Could you set down exactly the lines in the records below between the line holding "rewrite <- append_assoc, strip_suffix_append." and the line holding "parser returns that", inclusive?

DATASET RECORDS:
------------------------------------
(** ** The model client *)

(** X6. [call_perplexity] never raises and returns text without white space
    at either end.  It returns the empty string exactly when the [openai]
    library is missing, the key is empty or the placeholder, the request
    raises, or the content of the reply is blank: a blank reply is handled
    like an unavailable model. *)
Theorem call_perplexity_empty_iff `{E : Env} (prompt system_msg : string) :
  exists raw,
    call_perplexity prompt system_msg = Ret raw
    /\ Py.strip raw = raw
    /\ (raw = "" <->
        HAS_OPENAI = false
        \/ PERPLEXITY_API_KEY = ""
        \/ PERPLEXITY_API_KEY = "your_perplexity_api_key_here"
        \/ (exists e, chat_completions_create prompt system_msg = Raise e)
        \/ (exists content,
              chat_completions_create prompt system_msg = Ret content
              /\ Py.strip content = "")).
Proof.
  unfold call_perplexity.
  destruct HAS_OPENAI; cbn [negb].
  2:{ exists "". repeat split; auto. }
  destruct (nonempty PERPLEXITY_API_KEY) eqn:Hkey; cbn [negb orb].
  2:{ exists "". repeat split; auto.
      intros _. right. left. now apply nonempty_false. }
  destruct (String.eqb PERPLEXITY_API_KEY "your_perplexity_api_key_here")
    eqn:Hplace.
  { exists "". repeat split; auto.
    intros _. right. right. left. now apply String.eqb_eq. }
  apply String.eqb_neq in Hplace.
  destruct (chat_completions_create prompt system_msg) as [content|e]
    eqn:Hchat; cbn.
  - exists (Py.strip content). split; [reflexivity|].
    split; [apply strip_idempotent|]. split.
    + intros Hblank. do 4 right. eauto.
    + intros [H | [H | [H | [[e H] | (c & [= <-] & H)]]]];
        try discriminate; try exact H.
      * rewrite H in Hkey. discriminate.
      * contradiction.
  - exists "". repeat split; auto. intros _. do 3 right. left. eauto.
Qed.

(** ** Fenced replies *)

Section FenceFacts.
Context `{E : Env}.

Lemma strip_clean_ends (s : string) :
  starts_clean s = true -> Py.rstrip s = s -> Py.strip s = s.
Proof.
  intros Hs Hr. unfold Py.strip. now rewrite (lstrip_clean _ Hs).
Qed.

Lemma rstrip_keeps (a b : string) :
  Py.rstrip b = b /\ b <> "" ->
  Py.rstrip (a +:+ b) = a +:+ b /\ a +:+ b <> "".
Proof.
  intros [Hb Hne]. split.
  - rewrite rstrip_append_kept; [now rewrite Hb | now rewrite Hb].
  - destruct a; [exact Hne | discriminate].
Qed.

Lemma strip_fences_fenced (tag body : string) :
  tag = "" \/ tag = "json" ->
  body <> "" -> Py.strip body = body ->
  strip_fences (fenced tag body) = body.
Proof.
  intros Htag Hne Hbody.
  destruct (strip_fixed _ Hbody) as [Hl Hr].
  assert (starts_clean body = true) as Hclean
    by (rewrite <- Hl; apply lstrip_starts_clean).
  assert (Py.lstrip (Py.NL +:+ body +:+ Py.NL +:+ fence)
          = body +:+ Py.NL +:+ fence) as Hlead.
  { change (Py.lstrip (body +:+ Py.NL +:+ fence) = body +:+ Py.NL +:+ fence).
    apply lstrip_clean. destruct body; [contradiction | exact Hclean]. }
  assert (strip_trailing_fence (body +:+ Py.NL +:+ fence) = body) as Htrail.
  { unfold strip_trailing_fence.
    rewrite <- append_assoc, strip_suffix_append.
    now rewrite rstrip_append_blank. }
  assert (Py.strip (fenced tag body) = fenced tag body) as Hstrip.
  { apply strip_clean_ends; [reflexivity|]. unfold fenced.
    repeat (apply rstrip_keeps). split; [reflexivity | discriminate]. }
  unfold strip_fences. rewrite Hstrip. unfold fenced, strip_leading_fence.
  rewrite strip_prefix_append.
  destruct Htag as [-> | ->].
  - change (strip_trailing_fence
              (Py.lstrip (Py.NL +:+ body +:+ Py.NL +:+ fence)) = body).
    now rewrite Hlead.
  - rewrite strip_prefix_append.
    change (strip_trailing_fence
              (Py.lstrip (Py.NL +:+ body +:+ Py.NL +:+ fence)) = body).
    now rewrite Hlead.
Qed.

End FenceFacts.

(** X7. A reply wrapped in a Markdown fence, with the tag [json] or without
    a tag, is parsed like the text inside the fence: when that text has no
    white space at its ends and [json.loads] decodes it as an object, the
    parser returns that object with [page_number] set. *)
Theorem fenced_reply_parsed_like_body `{E : Env} (tag body : string) (n : Z)
    (d : gmap string value) :
  tag = "" \/ tag = "json" ->
  body <> "" ->
  Py.strip body = body ->
  json_loads body = Ret (VDict d) ->
  strip_fences (fenced tag body) = body
  /\ parse_llm_json (fenced tag body) n
     = Ret (<["page_number" := VInt n]> d)
  /\ (strip_fences body = body ->
      parse_llm_json body n = parse_llm_json (fenced tag body) n).
Proof.
  intros Htag Hne Hbody Hjson.
  pose proof (strip_fences_fenced tag body Htag Hne Hbody) as Hfence.
  assert (parse_llm_json (fenced tag body) n
          = Ret (<["page_number" := VInt n]> d)) as Hparse.
  { apply parse_llm_json_decoded.
    - intros H. apply (f_equal nonempty) in H. discriminate H.
    - left. now rewrite Hfence. }
  split; [exact Hfence|]. split; [exact Hparse|].
  intros Hplain. rewrite Hparse.
  apply parse_llm_json_decoded; [exact Hne|]. left. now rewrite Hplain.
Qed.

Lemma fenced_reply_parsed_like_body_witness :
  let E := example_env loader_works endpoint_down in
  parse_llm_json (fenced "" summary_json) 4
    = Ret (<["page_number" := VInt 4]> summary_x)
  /\ parse_llm_json summary_json 4
     = parse_llm_json (fenced "" summary_json) 4.
Proof.
  intros E.
  destruct (@fenced_reply_parsed_like_body E "" summary_json 4 summary_x
              (or_introl eq_refl) ltac:(discriminate) eq_refl eq_refl)
    as (_ & Hparse & Hplain).
  split; [exact Hparse | apply Hplain; reflexivity].
Defined.

(** ** Prompt sizes *)

Section PromptFacts.

Lemma len_lines_hole (pre post : list string) (x : string) :
  Py.len (lines (pre ++ x :: post))
    = (Py.len (lines (pre ++ "" :: post)) + Py.len x)%nat.
Proof.
  unfold lines. induction pre as [|p pre IH].
  - cbn [app]. destruct post as [|q post]; cbn [Py.join].
    + cbn. lia.
    + rewrite !len_append. cbn. lia.
  - cbn [app].
    assert (forall y, Py.join Py.NL (p :: pre ++ y :: post)
                      = p +:+ Py.NL +:+ Py.join Py.NL (pre ++ y :: post))
      as Hjoin by (intros y; now destruct pre).
    rewrite !Hjoin, !len_append, IH. lia.
Qed.

End PromptFacts.


(** ** The mock response *)

Section MockFacts.



End MockFacts.


(** ** Chunks and pages *)

Section PackingFacts.
Context `{E : Env}.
------------------------------------
PROBLEM SOLUTION:
    rewrite <- append_assoc, strip_suffix_append.
    now rewrite rstrip_append_blank. }
  assert (Py.strip (fenced tag body) = fenced tag body) as Hstrip.
  { apply strip_clean_ends; [reflexivity|]. unfold fenced.
    repeat (apply rstrip_keeps). split; [reflexivity | discriminate]. }
  unfold strip_fences. rewrite Hstrip. unfold fenced, strip_leading_fence.
  rewrite strip_prefix_append.
  destruct Htag as [-> | ->].
  - change (strip_trailing_fence
              (Py.lstrip (Py.NL +:+ body +:+ Py.NL +:+ fence)) = body).
    now rewrite Hlead.
  - rewrite strip_prefix_append.
    change (strip_trailing_fence
              (Py.lstrip (Py.NL +:+ body +:+ Py.NL +:+ fence)) = body).
    now rewrite Hlead.
Qed.

End FenceFacts.

(** X7. A reply wrapped in a Markdown fence, with the tag [json] or without
    a tag, is parsed like the text inside the fence: when that text has no
    white space at its ends and [json.loads] decodes it as an object, the
    parser returns that object with [page_number] set. *)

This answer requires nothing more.